▶ Data section:

-=-=-=-=-

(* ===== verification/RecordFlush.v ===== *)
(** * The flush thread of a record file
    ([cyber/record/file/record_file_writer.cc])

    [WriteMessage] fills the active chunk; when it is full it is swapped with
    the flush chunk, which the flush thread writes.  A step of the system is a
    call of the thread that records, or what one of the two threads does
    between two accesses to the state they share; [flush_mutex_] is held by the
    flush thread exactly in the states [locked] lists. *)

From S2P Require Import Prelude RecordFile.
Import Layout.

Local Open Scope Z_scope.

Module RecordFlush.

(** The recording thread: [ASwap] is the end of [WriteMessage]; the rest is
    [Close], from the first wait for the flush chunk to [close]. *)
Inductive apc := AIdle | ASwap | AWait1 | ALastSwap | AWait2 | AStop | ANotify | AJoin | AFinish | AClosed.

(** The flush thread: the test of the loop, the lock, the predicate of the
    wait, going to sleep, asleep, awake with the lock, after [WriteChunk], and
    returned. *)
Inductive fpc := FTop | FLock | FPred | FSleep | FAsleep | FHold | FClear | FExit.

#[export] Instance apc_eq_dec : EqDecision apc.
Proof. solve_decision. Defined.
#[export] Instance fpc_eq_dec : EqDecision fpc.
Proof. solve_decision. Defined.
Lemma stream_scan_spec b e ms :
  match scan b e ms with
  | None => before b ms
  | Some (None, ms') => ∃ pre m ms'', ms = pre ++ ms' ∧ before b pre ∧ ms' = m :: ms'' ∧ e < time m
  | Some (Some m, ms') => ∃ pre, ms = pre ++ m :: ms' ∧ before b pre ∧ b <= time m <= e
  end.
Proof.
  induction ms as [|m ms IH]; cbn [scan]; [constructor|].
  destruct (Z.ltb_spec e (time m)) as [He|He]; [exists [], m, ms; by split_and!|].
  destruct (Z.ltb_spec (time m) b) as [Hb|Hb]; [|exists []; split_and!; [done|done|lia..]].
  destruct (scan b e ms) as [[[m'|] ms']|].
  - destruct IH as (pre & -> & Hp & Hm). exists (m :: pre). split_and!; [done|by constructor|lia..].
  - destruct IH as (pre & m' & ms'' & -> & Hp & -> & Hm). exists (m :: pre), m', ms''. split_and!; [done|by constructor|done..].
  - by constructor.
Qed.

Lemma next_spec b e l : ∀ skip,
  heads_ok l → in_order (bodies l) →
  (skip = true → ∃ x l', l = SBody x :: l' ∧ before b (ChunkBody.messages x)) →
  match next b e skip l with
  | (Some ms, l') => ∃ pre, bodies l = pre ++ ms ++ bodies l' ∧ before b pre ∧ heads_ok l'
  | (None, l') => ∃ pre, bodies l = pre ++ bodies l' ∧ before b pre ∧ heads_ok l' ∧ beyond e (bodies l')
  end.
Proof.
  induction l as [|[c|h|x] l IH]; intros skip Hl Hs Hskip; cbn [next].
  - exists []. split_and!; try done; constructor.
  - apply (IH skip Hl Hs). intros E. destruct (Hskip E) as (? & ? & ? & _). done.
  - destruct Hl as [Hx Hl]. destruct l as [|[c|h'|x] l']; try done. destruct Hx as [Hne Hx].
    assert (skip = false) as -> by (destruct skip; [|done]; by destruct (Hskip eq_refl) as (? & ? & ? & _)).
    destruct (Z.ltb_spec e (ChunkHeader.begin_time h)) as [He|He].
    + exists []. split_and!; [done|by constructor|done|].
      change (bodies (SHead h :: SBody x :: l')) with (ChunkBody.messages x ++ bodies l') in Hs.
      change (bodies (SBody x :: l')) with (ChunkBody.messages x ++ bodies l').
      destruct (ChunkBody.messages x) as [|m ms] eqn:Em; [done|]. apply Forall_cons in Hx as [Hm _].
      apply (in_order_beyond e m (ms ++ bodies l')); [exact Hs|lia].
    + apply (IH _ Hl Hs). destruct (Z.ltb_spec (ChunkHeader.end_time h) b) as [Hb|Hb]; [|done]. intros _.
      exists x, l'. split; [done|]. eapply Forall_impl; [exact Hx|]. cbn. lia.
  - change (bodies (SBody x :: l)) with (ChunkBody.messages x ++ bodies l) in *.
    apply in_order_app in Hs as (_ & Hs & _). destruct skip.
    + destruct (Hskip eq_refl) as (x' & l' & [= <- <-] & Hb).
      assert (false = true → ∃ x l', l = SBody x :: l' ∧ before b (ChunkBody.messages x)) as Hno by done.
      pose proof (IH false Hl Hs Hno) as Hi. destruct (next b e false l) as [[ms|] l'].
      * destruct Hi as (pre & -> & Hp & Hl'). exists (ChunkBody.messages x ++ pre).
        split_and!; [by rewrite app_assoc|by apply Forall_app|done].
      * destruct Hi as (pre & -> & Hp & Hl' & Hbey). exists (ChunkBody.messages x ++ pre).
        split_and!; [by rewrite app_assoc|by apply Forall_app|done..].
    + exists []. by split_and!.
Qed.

-=-=-=-=-

▶ Action item:
From the listing above, the lines starting with the one that has "ms'' ∧ e < time m" and running through the one that has "- change (bodies" should be copied exactly, ends included.

▶ Output of the exercise:
  | Some (None, ms') => ∃ pre m ms'', ms = pre ++ ms' ∧ before b pre ∧ ms' = m :: ms'' ∧ e < time m
  | Some (Some m, ms') => ∃ pre, ms = pre ++ m :: ms' ∧ before b pre ∧ b <= time m <= e
  end.
Proof.
  induction ms as [|m ms IH]; cbn [scan]; [constructor|].
  destruct (Z.ltb_spec e (time m)) as [He|He]; [exists [], m, ms; by split_and!|].
  destruct (Z.ltb_spec (time m) b) as [Hb|Hb]; [|exists []; split_and!; [done|done|lia..]].
  destruct (scan b e ms) as [[[m'|] ms']|].
  - destruct IH as (pre & -> & Hp & Hm). exists (m :: pre). split_and!; [done|by constructor|lia..].
  - destruct IH as (pre & m' & ms'' & -> & Hp & -> & Hm). exists (m :: pre), m', ms''. split_and!; [done|by constructor|done..].
  - by constructor.
Qed.

Lemma next_spec b e l : ∀ skip,
  heads_ok l → in_order (bodies l) →
  (skip = true → ∃ x l', l = SBody x :: l' ∧ before b (ChunkBody.messages x)) →
  match next b e skip l with
  | (Some ms, l') => ∃ pre, bodies l = pre ++ ms ++ bodies l' ∧ before b pre ∧ heads_ok l'
  | (None, l') => ∃ pre, bodies l = pre ++ bodies l' ∧ before b pre ∧ heads_ok l' ∧ beyond e (bodies l')
  end.
Proof.
  induction l as [|[c|h|x] l IH]; intros skip Hl Hs Hskip; cbn [next].
  - exists []. split_and!; try done; constructor.
  - apply (IH skip Hl Hs). intros E. destruct (Hskip E) as (? & ? & ? & _). done.
  - destruct Hl as [Hx Hl]. destruct l as [|[c|h'|x] l']; try done. destruct Hx as [Hne Hx].
    assert (skip = false) as -> by (destruct skip; [|done]; by destruct (Hskip eq_refl) as (? & ? & ? & _)).
    destruct (Z.ltb_spec e (ChunkHeader.begin_time h)) as [He|He].
    + exists []. split_and!; [done|by constructor|done|].
      change (bodies (SHead h :: SBody x :: l')) with (ChunkBody.messages x ++ bodies l') in Hs.
      change (bodies (SBody x :: l')) with (ChunkBody.messages x ++ bodies l').
      destruct (ChunkBody.messages x) as [|m ms] eqn:Em; [done|]. apply Forall_cons in Hx as [Hm _].
      apply (in_order_beyond e m (ms ++ bodies l')); [exact Hs|lia].
    + apply (IH _ Hl Hs). destruct (Z.ltb_spec (ChunkHeader.end_time h) b) as [Hb|Hb]; [|done]. intros _.
      exists x, l'. split; [done|]. eapply Forall_impl; [exact Hx|]. cbn. lia.
  - change (bodies (SBody x :: l)) with (ChunkBody.messages x ++ bodies l) in *.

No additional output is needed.